Enormous scale error on Mono_Kitty

ThibaudMZN commented 7 years ago

Hi,

I'm trying to use ORB-SLAM2 to create a GPS alternative fro a moving car.

When running mono_kitty on KITTY08, I should get something kind of ok for the scale (without taking drifting in account, according to this paper -> https://arxiv.org/pdf/1610.06475v2.pdf )

But my scale is really off (the most west points are at -20). Does this mean that implementing ORB-SLAM2 on a monocular camera is not good anymore, compared to the first ORB-SLAM algorithm ?

AlejandroSilvestri commented 7 years ago

ORB-SLAM2 outperforms ORB-SLAM, without drawbacks.

Monocular visual SLAM never gets real scale. You must convert from monocular slam arbitrary reference system to some real world reference system of your choice. Monocular SLAM can't do this for you.

Please show me to the exact point in the paper addressing this subject, I'll be glad to study it.

ThibaudMZN commented 7 years ago

This was my thought as well, why a new version would be less accurate than a previous one...

On the figure 5 of the paper, he is comparing ORB-SLAM Mono and ORB-SLAM2 Stereo, but if i run this specific dataset with ORB-SLAM2 mono, I have a scale which is approximately 200 times smaller than the one he has on the left figure.

AlejandroSilvestri commented 7 years ago

Well, monocular SLAM doesn't get the right scale. Each time ORB-SLAM and ORB-SLAM2 initialize, they pick an arbitrary scale based on the ser of map points they were able to triangulate.

Each time you run ORB-SLAM2 on the same dataset, you "can" have a different scale.

While comparing maps, the researches must manually adjust scale.

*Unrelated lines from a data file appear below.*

(** * CosmosControlSensor: a shallow embedding of the annotation logic

    The development follows
    [Unreal/CarlaUE4/Plugins/Carla/Source/Carla/Sensor/CosmosControlSensor.{h,cpp}]:
    the render configuration and its loader, the tag-to-colour classifier and
    the per-tick annotation pass [PostPhysTick] (dynamic objects, stop lines,
    lane and boundary splines, crosswalk polygons, stencils).

    Conventions.
    - C++ [float] is IEEE-754 binary32, [double] is binary64; both are modelled
      with the Standard Library's [spec_float] at the matching precision, so
      every arithmetic step rounds as the machine does.
    - [int32] values (lane ids, road ids) are integers in [Z]; arithmetic on
      them is written with its wrap-around.
    - What the host engine answers to a query during one tick (actor lists,
      component bounds, the road map) is data of a [UWorld] snapshot.
    - A call of one of the sensor's [DrawDebug*] methods is recorded as one
      [DrawCall] in the batch it goes to. *)

From Stdlib Require Import ZArith List Bool String Ascii Lia.
From Stdlib Require Import Floats.SpecFloat.
Import ListNotations.

Local Open Scope Z_scope.

#[local] Set Warnings "-register-all".

(* ------------------------------------------------------------------ *)
(** ** Machine numbers *)

(** C++ [float]: binary32. *)
Module F32.
Definition prec : Z := 24.
Definition emax : Z := 128.

Definition float : Type := spec_float.

(** An integer literal such as [710.0f]. *)
Definition of_Z (n : Z) : float := binary_normalize prec emax n 0 false.

Definition zero : float := S754_zero false.

Definition add (a b : float) : float := SFadd prec emax a b.
Definition sub (a b : float) : float := SFsub prec emax a b.
Definition mul (a b : float) : float := SFmul prec emax a b.
Definition div (a b : float) : float := SFdiv prec emax a b.
Definition opp (a : float) : float := SFopp a.

(** [a > b], [a == b]; both are false as soon as one side is NaN. *)
Definition gtb (a b : float) : bool := SFltb b a.
Definition eqb (a b : float) : bool := SFeqb a b.

(** [fmax]: the larger argument; a NaN argument is ignored when the other
    one is a number. *)
Definition fmax (a b : float) : float :=
  match SFcompare a b with
  | Some Lt => b
  | Some _ => a
  | None => match a with S754_nan => b | _ => a end
  end.

(** The literals [0.5f] and [0.1f] (the latter is the binary32 number
    nearest to one tenth). *)
Definition half : float := binary_normalize prec emax 1 (-1) false.
Definition tenth : float := div (of_Z 1) (of_Z 10).
End F32.

(** C++ [double]: binary64, and the two narrowing conversions the sensor
    performs on JSON numbers. *)
Module F64.
Definition prec : Z := 53.
Definition emax : Z := 1024.

Definition double : Type := spec_float.

Definition of_Z (n : Z) : double := binary_normalize prec emax n 0 false.
Definition zero : double := S754_zero false.
Definition mul (a b : double) : double := SFmul prec emax a b.

(** [double] to [float]: round to nearest, ties to even. *)
Definition to_float (d : double) : F32.float :=
  match d with
  | S754_finite s m e => binary_round F32.prec F32.emax s m e
  | _ => d
  end.

(** Truncation toward zero of a finite value; 0 for the others. *)
Definition truncate (d : double) : Z :=
  match d with
  | S754_finite s m e =>
      let mag := match e with
                 | Zneg p => Z.shiftr (Zpos m) (Zpos p)
                 | _ => Z.shiftl (Zpos m) e
                 end in
      if s then - mag else mag
  | _ => 0
  end.

(** [double] to [uint8]: exact for values that truncate into 0..255; for
    the others the model keeps the low byte of the truncation. *)
Definition to_uint8 (d : double) : Z := (truncate d) mod 256.
End F64.

Abbreviation float := F32.float.
Abbreviation double := F64.double.

(** [int32] wrap-around: the representative of [n] in [-2^31, 2^31). *)
Definition wrap32 (n : Z) : Z := (n + 2147483648) mod 4294967296 - 2147483648.
Definition add32 (a b : Z) : Z := wrap32 (a + b).
Definition mul32 (a b : Z) : Z := wrap32 (a * b).

(* ------------------------------------------------------------------ *)
(** ** Engine value types *)

Record FVector : Type := mkVector { VecX : float; VecY : float; VecZ : float }.

Definition vec_add (a b : FVector) : FVector :=
  mkVector (F32.add (VecX a) (VecX b)) (F32.add (VecY a) (VecY b))
           (F32.add (VecZ a) (VecZ b)).

Definition vec_sub (a b : FVector) : FVector :=
  mkVector (F32.sub (VecX a) (VecX b)) (F32.sub (VecY a) (VecY b))
           (F32.sub (VecZ a) (VecZ b)).

(** [V * Scale] and [Scale * V]. *)
Definition vec_scale (s : float) (v : FVector) : FVector :=
  mkVector (F32.mul (VecX v) s) (F32.mul (VecY v) s) (F32.mul (VecZ v) s).

(** [FVector::DotProduct], [A | B]. *)
Definition vec_dot (a b : FVector) : float :=
  F32.add (F32.add (F32.mul (VecX a) (VecX b)) (F32.mul (VecY a) (VecY b)))
          (F32.mul (VecZ a) (VecZ b)).

Record FQuat : Type :=
  mkQuat { QuatX : float; QuatY : float; QuatZ : float; QuatW : float }.

(** [FQuat::Identity]. *)
Definition FQuat_Identity : FQuat :=
  mkQuat F32.zero F32.zero F32.zero (F32.of_Z 1).

(** [FColor]: four [uint8] channels. *)
Record FColor : Type :=
  mkColor { ColorR : Z; ColorG : Z; ColorB : Z; ColorA : Z }.

(** [FColor::White]. *)
Definition FColor_White : FColor := mkColor 255 255 255 255.

Record FBoxSphereBounds : Type := mkBounds {
  Origin : FVector;
  BoxExtent : FVector;
  SphereRadius : float
}.

(** [FString::Contains] with its default [ESearchCase::IgnoreCase]. *)
Definition to_lower (c : ascii) : ascii :=
  let n := nat_of_ascii c in
  if (Nat.leb 65 n && Nat.leb n 90)%bool then ascii_of_nat (n + 32) else c.

Fixpoint lower (s : string) : string :=
  match s with
  | EmptyString => EmptyString
  | String c r => String (to_lower c) (lower r)
  end.

Fixpoint contains_from (sub s : string) : bool :=
  (String.prefix sub s ||
   match s with
   | EmptyString => false
   | String _ r => contains_from sub r
   end)%bool.

Definition FString_Contains (s sub : string) : bool :=
  match sub with
  | EmptyString => false
  | _ => contains_from (lower sub) (lower s)
  end.

(** [FString] equality, which ignores case (it is what keys a [TMap] of
    [FString]). *)
Definition FString_eqb (a b : string) : bool := String.eqb (lower a) (lower b).

(* ------------------------------------------------------------------ *)
(** ** The render configuration (CosmosControlSensor.h) *)

Record CosmosRenderConfig : Type := mkRenderConfig {
  RoadLineThickness : float;
  VehicleBoxThickness : float;
  PoleThickness : float;
  StopLineThickness : float;
  LaneLinesColor : FColor;
  RoadBoundariesColor : FColor;
  WaitLinesColor : FColor;
  CrosswalksColor : FColor;
  RoadMarkingsColor : FColor;
  TrafficSignsColor : FColor;
  TrafficLightsColor : FColor;
  CarsColor : FColor;
  TrucksColor : FColor;
  PedestriansColor : FColor;
  CyclistsColor : FColor;
  PolesColor : FColor
}.

(** The member initialisers of the struct. *)
Definition DefaultRenderConfig : CosmosRenderConfig := {|
  RoadLineThickness := F32.of_Z 8;
  VehicleBoxThickness := F32.of_Z 5;
  PoleThickness := F32.of_Z 8;
  StopLineThickness := F32.of_Z 8;
  LaneLinesColor := mkColor 98 183 249 255;
  RoadBoundariesColor := mkColor 200 36 35 255;
  WaitLinesColor := mkColor 185 63 34 255;
  CrosswalksColor := mkColor 206 131 63 255;
  RoadMarkingsColor := mkColor 126 204 205 255;
  TrafficSignsColor := mkColor 131 175 155 255;
  TrafficLightsColor := mkColor 252 157 155 255;
  CarsColor := mkColor 255 0 0 255;
  TrucksColor := mkColor 0 0 255 255;
  PedestriansColor := mkColor 0 255 0 255;
  CyclistsColor := mkColor 255 255 0 255;
  PolesColor := mkColor 66 40 144 255
|}.

(* ------------------------------------------------------------------ *)
(** ** The semantic classifier *)

(** Modelled from the spec: the enumeration [carla::rpc::CityObjectLabel] is
    declared outside the given sources.  The ten labels the sensor names are
    kept; every other label of the enumeration is [OtherLabel], told apart
    by its numeric code. *)
Inductive CityObjectLabel : Type :=
| TrafficLight
| TrafficSigns
| Poles
| Car
| Bus
| Motorcycle
| Train
| Truck
| Bicycle
| Pedestrians
| OtherLabel (code : Z).

Definition GetColorByTag (RenderConfig : CosmosRenderConfig)
                         (Tag : CityObjectLabel) : FColor :=
  match Tag with
  | TrafficLight => TrafficLightsColor RenderConfig
  | TrafficSigns => TrafficSignsColor RenderConfig
  | Poles => PolesColor RenderConfig
  | Car | Bus | Motorcycle | Train => CarsColor RenderConfig
  | Truck => TrucksColor RenderConfig
  | Bicycle => CyclistsColor RenderConfig
  | Pedestrians => PedestriansColor RenderConfig
  | OtherLabel _ => FColor_White
  end.

(* ------------------------------------------------------------------ *)
(** ** Configuration loading *)

(** The engine's JSON document model ([FJsonValue], [FJsonObject]).  An
    object is its list of fields; a field is found by its name, case
    ignored. *)
Inductive FJsonValue : Type :=
| JsonNull
| JsonString (s : string)
| JsonNumber (d : double)
| JsonBoolean (b : bool)
| JsonArray (elems : list FJsonValue)
| JsonObject (fields : list (string * FJsonValue)).

Definition FJsonObject : Type := list (string * FJsonValue).

Fixpoint FindField (obj : FJsonObject) (FieldName : string) : option FJsonValue :=
  match obj with
  | [] => None
  | (k, v) :: rest => if FString_eqb k FieldName then Some v else FindField rest FieldName
  end.

(** What [LoadConfigFromFile] finds on disk: no file, a file that cannot be
    read, or text that deserialises to an object or fails to. *)
Inductive ConfigFile : Type :=
| FileMissing
| FileUnreadable
| FileText (parsed : option FJsonObject).

Section LoadConfig.

(** The engine's reading of a JSON string as a number. *)
Variable StringAsNumber : string -> double.

(** [FJsonValue::AsNumber]: the number of a numeric value, 1 or 0 for a
    boolean, and 0.0 (after an error message) for null, arrays and
    objects. *)
Definition AsNumber (v : FJsonValue) : double :=
  match v with
  | JsonNumber d => d
  | JsonBoolean b => if b then F64.of_Z 1 else F64.zero
  | JsonString s => StringAsNumber s
  | _ => F64.zero
  end.

(** [FJsonObject::GetNumberField]: the field read with [AsNumber]; a field
    that is not there reads as a null value, hence as 0.0. *)
Definition GetNumberField (obj : FJsonObject) (FieldName : string) : double :=
  match FindField obj FieldName with
  | Some v => AsNumber v
  | None => AsNumber JsonNull
  end.

(** [FJsonObject::GetObjectField]: the object held by the field; for a
    field that is missing or of another type, the engine's shared empty
    object.  The pointer it returns is valid in both cases. *)
Definition GetObjectField (obj : FJsonObject) (FieldName : string)
  : option FJsonObject :=
  match FindField obj FieldName with
  | Some (JsonObject fields) => Some fields
  | _ => Some []
  end.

This is valid only for monocular. Doesn't happen with stereo nor RGB-D, which get the proper world scale. Figure 5 compares ORB-SLAM, which is only monocular, with ORB-SLAM2 stereo.

ThibaudMZN commented 7 years ago

Thank you for this clean explanation, i'll try to use other sensors to create a world scale at the beginning of the program !

AlejandroSilvestri commented 7 years ago

Let me know how you do that when you succeed!

ThibaudMZN commented 7 years ago

I have an other question for you...

Now that I have setup different types of sensors, I'm able to correct the scale issue pretty easily, I'm doing it as an "after process" when the program is over and I can access the "KeyframesTrajectory.txt" file.

The thing is, I want to implement that directly in the code, do you know where would be the best place to apply transformations to all the Keyframes ? (Basic transformation such as space rotation and magnitude correction).

Thank you !

AlejandroSilvestri commented 7 years ago

@ThibaudMZN ,

I'm glad to hear about this. I myself am working on something like that, but with a different approach.

I assume you want to apply a 7dof transform (translation, rotation and scale).

You should access the sets of keyframes map.mspKeyFrames an mappoints map.mspMapPoints, and rewrite keyframes poses with keyframe.SetPose (passing a 4x4 Mat), and mappoint.SetWorldPos (passing a 3x1 Mat).

You should first pause all threads (LoopClosing and LocalMapping), wait for them to be paused, and only then perform the transformation. Tracking mode pauses LocalMapping, that should be enough.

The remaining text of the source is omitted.